I don't see this advice getting much uptake.

First, green isn't a second thought for people with normal vision. It's a first thought. I can understand how this wouldn't be true if, to you, it didn't exist.

Second, the color space without green is harder to draw contrasts in than the color space with green.

Third, a friend of mine with red/green colorblindness always complained that he couldn't tell the difference between blue ("rare") and purple ("epic") items in World of Warcraft. (WoW has since solved this problem by throwing out the concept of item quality entirely, but the colors are still there anyway.)
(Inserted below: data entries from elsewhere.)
(** X4. When the CSV had at least one line, the title of the bar chart
    ends with 'All Years (1992-2020)' for the selection 'All', with the
    label '<year> - <city>, <country>' of a row of that year when the
    selected year is in the table, with the bare year when it is not,
    and with 'None' when the year drop-down is cleared. *)
Theorem bar_title_for_year (src : ReadCsv) (g : Globals) (m : Metric) :
  startup src = Running g ->
  medal_dtype (df_frame g) = int64 ->
  let titled (sel : option YearValue) (segment : string) :=
    figure_title (update_bar_chart (Some m) sel g)
    = Some ("Top 10 Countries by " ++ medal_label (Some m)
              ++ " in " ++ segment)%string in
  titled (Some YAll) "All Years (1992-2020)"%string /\
  titled None "None"%string /\
  (forall y, In y (map Year (df g)) ->
             exists r, In r (df g) /\ Year r = y /\
                       titled (Some (YInt y)) (year_label r)) /\
  (forall y, ~ In y (map Year (df g)) ->
             titled (Some (YInt y)) (str_of_int y)).
Proof.
  intros H Hnum. apply startup_running in H.
  destruct H as (columns & records & _ & _ & _ & _ & _ & Hopts & _).
  cbv zeta. set (table := df g) in *.
  split.
  { unfold figure_title, update_bar_chart, bind, global, ret,
      nlargest_checked. simpl. rewrite Hnum. reflexivity. }
  assert (T : forall sel,
             is_All sel = false ->
             figure_title (update_bar_chart (Some m) sel g)
             = Some ("Top 10 Countries by " ++ medal_label (Some m) ++ " in "
                       ++ match find (option_matches sel)
                                     (make_year_options table) with
                          | Some item => label item
                          | None => str_of_year_value sel
                          end)%string).
  { intros sel Hsel.
    match goal with |- _ = ?r => set (expected := r) end.
    unfold figure_title, update_bar_chart, bind, global, ret,
      nlargest_checked.
    rewrite Hsel. simpl. rewrite Hopts, Hnum. subst expected.
    destruct (find (option_matches sel) (make_year_options table));
      reflexivity. }
  split; [|split].
  - rewrite T by reflexivity.
    rewrite (find_no_selection (make_year_options table)). reflexivity.
  - intros y Hy. destruct (find_year_option table y) as [Hfound _].
    destruct (Hfound Hy) as (r & Hr & Ey & F).
    exists r. split; [exact Hr|]. split; [exact Ey|].
    rewrite T by reflexivity. rewrite F. reflexivity.
  - intros y Hy. destruct (find_year_option table y) as [_ Hnone].
    rewrite T by reflexivity. rewrite (Hnone Hy). reflexivity.
Qed.

(** ** Bar chart: empty selections *)

Lemma unique_nil A (eqb : A -> A -> bool) (l : list A) :
  (forall a b, eqb a b = true <-> a = b) ->
  (unique eqb l = [] <-> l = []).
Proof.
  intros Hspec. split; [|intros ->; reflexivity].
  destruct l as [|x l]; [reflexivity|]. intros E.
  assert (H : In x (unique eqb (x :: l)))
    by (apply unique_In; [exact Hspec | left; reflexivity]).
  rewrite E in H. contradiction.
Qed.

Lemma top10_nil (col : Row -> Z) (table : list Row) :
  nlargest 10 (groupby_sum String.eqb str_le Country_Name col table) = []
  <-> table = [].
Proof.
  destruct (nlargest_top10 col table) as (_ & _ & _ & Hlen & _).
  split.
  - intros E. rewrite E in Hlen. simpl in Hlen.
    destruct (unique String.eqb (countries table)) as [|c cs] eqn:U.
    + apply (proj1 (@unique_nil _ String.eqb (countries table)
                                String.eqb_eq)) in U.
      unfold countries in U. apply map_eq_nil in U. exact U.
    + simpl in Hlen. discriminate.
  - intros ->. reflexivity.
Qed.

Lemma filter_year_nil (table : list Row) (y : Z) :
  filter (fun r => Year r =? y) table = [] <-> ~ In y (map Year table).
Proof.
  split.
  - intros E Hy. apply in_map_iff in Hy. destruct Hy as (r & Ey & Hr).
    assert (H : In r (filter (fun r => Year r =? y) table))
      by (apply filter_In; split; [exact Hr | apply Z.eqb_eq, Ey]).
    rewrite E in H. exact H.
  - intros Hout.
    destruct (filter (fun r => Year r =? y) table) as [|r rows] eqn:E;
      [reflexivity|].
    assert (H : In r (filter (fun r => Year r =? y) table))
      by (rewrite E; left; reflexivity).
    apply filter_In in H. destruct H as [Hr Hy]. apply Z.eqb_eq in Hy.
    exfalso. apply Hout. rewrite <- Hy. apply in_map, Hr.
Qed.

(** X5. The bar chart has no bar exactly when no row is selected: for
    'All' when the table is empty, for a year when the table has no row
    of that year, and always when the year drop-down is cleared. *)
Theorem bar_empty_iff_no_rows (m : Metric) (g : Globals) :
  (figure_data (update_bar_chart (Some m) (Some YAll) g) = []
   <-> df g = []) /\
  figure_data (update_bar_chart (Some m) None g) = [] /\
  (forall y, figure_data (update_bar_chart (Some m) (Some (YInt y)) g) = []
             <-> ~ In y (map Year (df g))).
Proof.
  split; [|split].
  - rewrite bar_rows_eq. apply top10_nil.
  - rewrite bar_rows_eq. apply top10_nil.
    unfold selected_rows. simpl.
    generalize (df g). intros l. induction l; simpl; auto.
  - intros y. rewrite bar_rows_eq, <- filter_year_nil. apply top10_nil.
Qed.

(** ** Which calls raise *)

(** X6. The pie callback returns a figure for every selection, and the
    map callback whenever a medal type is selected.  With a medal type
    selected the area and bar callbacks return a figure for every year
    selection when the medal columns are int64, and raise [TypeError]
    when they are object, that is on the frame of a CSV without lines.
    None of the calls changes the globals. *)
Theorem which_calls_raise (g : Globals) :
  (forall c, exists fig, update_pie_chart c g = (Return fig, g)) /\
  (forall m, exists fig, update_map_chart (Some m) g = (Return fig, g)) /\
  match medal_dtype (df_frame g) with
  | int64 =>
      (forall m, exists fig, update_area_chart (Some m) g = (Return fig, g)) /\
      (forall m y, exists fig,
            update_bar_chart (Some m) y g = (Return fig, g))
  | object =>
      (forall m, update_area_chart (Some m) g
                 = (Raise (TypeError series_nlargest_error), g)) /\
      (forall m y, update_bar_chart (Some m) y g
                   = (Raise (TypeError (frame_nlargest_error (metric_name m))),
                      g))
  end.
Proof.
  split; [|split].
  - intros c. unfold update_pie_chart.
    destruct (falsy c); [eexists; reflexivity|].
    unfold bind, global.
    match goal with |- context [filter ?f (df g)] =>
      destruct (filter f (df g)) end; eexists; reflexivity.
  - intros m. eexists; reflexivity.
  - destruct (medal_dtype (df_frame g)) eqn:Hdtype; split.
    + intros m. destruct (area_returns m g Hdtype) as (fig & E & _).
      exists fig; exact E.
    + intros m y. destruct (bar_returns m y g Hdtype) as (fig & E & _).
      exists fig; exact E.
    + intros m. apply area_raises, Hdtype.
    + intros m y. apply bar_raises, Hdtype.
Qed.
So you're advising that people should make a quite unnatural choice, which will markedly reduce usability for almost everyone, but which won't actually solve the problem for the colorblind. It's just not a move that makes sense.


> Third, a friend of mine with red/green colorblindness always complained that he couldn't tell the difference between blue ("rare") and purple ("epic") items in World of Warcraft.

I call things that are apparently clearly blue “purple” a lot–I assume some sort of overcompensation of some sort. It’s strange how we adapt, isn’t it?